## EXERCISE PROMPT
Copy out, word for word, the lines from the start of the data below through the line containing "Record SuspensionRequest := MkSuspensionRequest", and no others.

>>>>>

(* ===== verification/HttpRecovery.v ===== *)
(** [boundary/http/recovery.py]: the routes of RecoveryControl and SupportAdminControl, which end
    sessions through SessionControl. *)
From S2P Require Import Prelude PyText Entity Models RedisClient World Http Wiring.
From S2P Require Recovery.

Definition title : string := "The recovery or administrative action could not be completed".

Record PasswordForgotRequest := MkPasswordForgotRequest { fg_email : string }.
Record PasswordResetRequest := MkPasswordResetRequest { rp_token : string; rp_new_password : string }.
Definition PasswordResetRequest_valid (p : PasswordResetRequest) : bool :=
  sized 20 512 (rp_token p) && sized 12 128 (rp_new_password p).
Record ContactChangeRequest := MkContactChange { cx_contact_type : ContactType; cx_new_value : string }.
Definition ContactChangeRequest_valid (p : ContactChangeRequest) : bool := sized 3 320 (cx_new_value p).
Record ContactVerificationRequest := MkContactVerificationRequest { xv_request_id : UUID; xv_code : string }.
Definition ContactVerificationRequest_valid (p : ContactVerificationRequest) : bool := matches_six_digits (xv_code p).
Record TicketRequest := MkTicketRequest { tk_ticket_reference : string }.
Definition TicketRequest_valid (p : TicketRequest) : bool := sized 3 120 (tk_ticket_reference p).
Record SuspensionRequest := MkSuspensionRequest { sn_ticket_reference : string; sn_reason : string }.
Definition SuspensionRequest_valid (p : SuspensionRequest) : bool :=
  sized 3 120 (sn_ticket_reference p) && sized 3 240 (sn_reason p).
Record SupportRecoveryRequest := MkSupportRecoveryRequest { sv_ticket_reference : string; sv_evidence_reference : string }.
Definition SupportRecoveryRequest_valid (p : SupportRecoveryRequest) : bool :=
  sized 3 120 (sv_ticket_reference p) && sized 3 120 (sv_evidence_reference p).
Record MFAResetRequest := MkMFAResetRequest { mq_ticket_reference : string; mq_target_user_id : UUID }.
Definition MFAResetRequest_valid (p : MFAResetRequest) : bool := sized 3 120 (mq_ticket_reference p).

Record GenericAcceptedResponse := MkGenericAcceptedResponse { ga_status : string; ga_message : string }.
Definition accepted (message : string) : GenericAcceptedResponse := MkGenericAcceptedResponse "accepted" message.
Record PasswordUpdatedResponse := MkPasswordUpdatedResponse { pu_status : string }.
Record ContactChangeResponse := MkContactChangeResponse {
  cy_request_id : UUID; cy_contact_type : ContactType; cy_state : string; cy_expires_at : Time;
  cy_old_verified : bool; cy_new_verified : bool }.
Record AdminActionResponse := MkAdminActionResponse { aa_status : string }.
Definition completed : AdminActionResponse := MkAdminActionResponse "completed".
Record GovernedResetResponse := MkGovernedResetResponse {
  gy_request_id : UUID; gy_target_user_id : UUID; gy_state : string; gy_initiated_at : Time;
  gy_execute_after : Time; gy_approved_at : option Time; gy_executed_at : option Time;
  gy_ticket_reference : option string }.

Definition problem {A} (request : Request) (correlation_id : UUID) (parts : Parts) : Response A :=
  problem_response title request correlation_id parts.
(** A [datetime] is truthy. *)
Definition contact_model (record : ContactChangeRecord) : ContactChangeResponse :=
  MkContactChangeResponse (cc_request_id record) (cc_contact_type record)
    (if is_some (cc_applied_at record) then "applied" else "pending") (cc_expires_at record)
    (is_some (cc_old_verified_at record)) (is_some (cc_new_verified_at record)).
Definition governed_model (record : GovernedResetRecord) : GovernedResetResponse :=
  MkGovernedResetResponse (gr_request_id record) (gr_target_user_id record) (gr_state record)
    (gr_initiated_at record) (gr_execute_after record) (gr_approved_at record) (gr_executed_at record)
    (gr_ticket_reference record).
(** [except (RecoveryError, SessionError)]. *)
Definition caught : exc -> bool := either is_RecoveryError is_SessionError.

Section Handlers.
Context {R : Type} {RC : RedisClient R} {E : Env}.
Abbreviation M := (prog R).

Definition forgot_password (payload : PasswordForgotRequest) (request : Request) (x_request_id : option string)
    : M (Response GenericAcceptedResponse) :=
  correlation_id ← request_id x_request_id;
  responding is_RecoveryError (problem request correlation_id)
    (Recovery.request_password_reset (fg_email payload) correlation_id)
    (fun _ => mret (json_response 202 [] (accepted
       "If the account is eligible, password-reset instructions have been sent."))).

Definition reset_password (payload : PasswordResetRequest) (request : Request) (x_request_id : option string)
    : M (Response PasswordUpdatedResponse) :=
  correlation_id ← request_id x_request_id;
  responding is_RecoveryError (problem request correlation_id)
    (Recovery.reset_password (rp_token payload) (rp_new_password payload) correlation_id)
    (fun _ => mret (json_response 200 [] (MkPasswordUpdatedResponse "updated"))).

Definition start_contact_change (payload : ContactChangeRequest) (request : Request)
    (authorization x_request_id : option string) : M (Response ContactChangeResponse) :=
  correlation_id ← request_id x_request_id;
  responding caught (problem request correlation_id)
    (claims ← access_claims authorization;
     Recovery.start_contact_change claims (cx_contact_type payload) (cx_new_value payload) correlation_id)
    (fun record => mret (json_response 202 [] (contact_model record))).

Definition verify_contact (payload : ContactVerificationRequest) (proof : ContactProof) (request : Request)
    (authorization supplied_request_id : option string) : M (Response ContactChangeResponse) :=
  correlation_id ← request_id supplied_request_id;
  responding caught (problem request correlation_id)
    (claims ← access_claims authorization;
     Recovery.verify_contact_change claims (xv_request_id payload) proof (xv_code payload) correlation_id)
    (fun record => mret (json_response 200 [] (contact_model record))).
Definition verify_old_contact (payload : ContactVerificationRequest) (request : Request)
    (authorization x_request_id : option string) : M (Response ContactChangeResponse) :=
  verify_contact payload OLD request authorization x_request_id.
Definition verify_new_contact (payload : ContactVerificationRequest) (request : Request)
    (authorization x_request_id : option string) : M (Response ContactChangeResponse) :=
  verify_contact payload NEW request authorization x_request_id.

Definition unlock_user (user_id : UUID) (payload : TicketRequest) (request : Request)
    (authorization x_request_id : option string) : M (Response AdminActionResponse) :=
  correlation_id ← request_id x_request_id;
  responding caught (problem request correlation_id)
    (claims ← access_claims authorization;
     Recovery.unlock claims user_id (tk_ticket_reference payload) correlation_id)
    (fun _ => mret (json_response 200 [] completed)).

Definition suspend_user (user_id : UUID) (payload : SuspensionRequest) (request : Request)
    (authorization x_request_id : option string) : M (Response AdminActionResponse) :=
  correlation_id ← request_id x_request_id;
  responding caught (problem request correlation_id)
    (claims ← access_claims authorization;
     Recovery.suspend claims user_id (sn_ticket_reference payload) (sn_reason payload) correlation_id)
    (fun _ => mret (json_response 200 [] completed)).

Definition support_recovery (user_id : UUID) (payload : SupportRecoveryRequest) (request : Request)
    (authorization x_request_id : option string) : M (Response GenericAcceptedResponse) :=
  correlation_id ← request_id x_request_id;
  responding caught (problem request correlation_id)
    (claims ← access_claims authorization;
     Recovery.support_recovery claims user_id (sv_ticket_reference payload) (sv_evidence_reference payload)
       correlation_id)
    (fun _ => mret (json_response 202 [] (accepted "The governed recovery instructions were issued."))).

Definition initiate_mfa_reset (payload : MFAResetRequest) (request : Request)
    (authorization x_request_id : option string) : M (Response GovernedResetResponse) :=
  correlation_id ← request_id x_request_id;
  responding caught (problem request correlation_id)
    (claims ← access_claims authorization;
     Recovery.initiate_mfa_reset claims (mq_target_user_id payload) (mq_ticket_reference payload) correlation_id)
    (fun record => mret (json_response 202 [] (governed_model record))).

Definition approve_mfa_reset (reset_id : UUID) (request : Request) (authorization x_request_id : option string)
    : M (Response GovernedResetResponse) :=
  correlation_id ← request_id x_request_id;
  responding caught (problem request correlation_id)
    (claims ← access_claims authorization; Recovery.approve_mfa_reset claims reset_id correlation_id)
    (fun record => mret (json_response 200 [] (governed_model record))).

Definition execute_mfa_reset (reset_id : UUID) (request : Request) (authorization x_request_id : option string)
    : M (Response GovernedResetResponse) :=
  correlation_id ← request_id x_request_id;
  responding caught (problem request correlation_id)
    (claims ← access_claims authorization; Recovery.execute_mfa_reset claims reset_id correlation_id)
    (fun record => mret (json_response 200 [] (governed_model record))).

Definition get_mfa_reset (reset_id : UUID) (request : Request) (authorization : option string)
    : M (Response GovernedResetResponse) :=
  correlation_id ← request_id None;
  responding caught (problem request correlation_id)
    (claims ← access_claims authorization; Recovery.get_mfa_reset claims reset_id)
    (fun record => mret (json_response 200 [] (governed_model record))).
End Handlers.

<<<<<

## SOLUTION TO THIS TASK
(* ===== verification/HttpRecovery.v ===== *)
(** [boundary/http/recovery.py]: the routes of RecoveryControl and SupportAdminControl, which end
    sessions through SessionControl. *)
From S2P Require Import Prelude PyText Entity Models RedisClient World Http Wiring.
From S2P Require Recovery.

Definition title : string := "The recovery or administrative action could not be completed".

Record PasswordForgotRequest := MkPasswordForgotRequest { fg_email : string }.
Record PasswordResetRequest := MkPasswordResetRequest { rp_token : string; rp_new_password : string }.
Definition PasswordResetRequest_valid (p : PasswordResetRequest) : bool :=
  sized 20 512 (rp_token p) && sized 12 128 (rp_new_password p).
Record ContactChangeRequest := MkContactChange { cx_contact_type : ContactType; cx_new_value : string }.
Definition ContactChangeRequest_valid (p : ContactChangeRequest) : bool := sized 3 320 (cx_new_value p).
Record ContactVerificationRequest := MkContactVerificationRequest { xv_request_id : UUID; xv_code : string }.
Definition ContactVerificationRequest_valid (p : ContactVerificationRequest) : bool := matches_six_digits (xv_code p).
Record TicketRequest := MkTicketRequest { tk_ticket_reference : string }.
Definition TicketRequest_valid (p : TicketRequest) : bool := sized 3 120 (tk_ticket_reference p).
Record SuspensionRequest := MkSuspensionRequest { sn_ticket_reference : string; sn_reason : string }.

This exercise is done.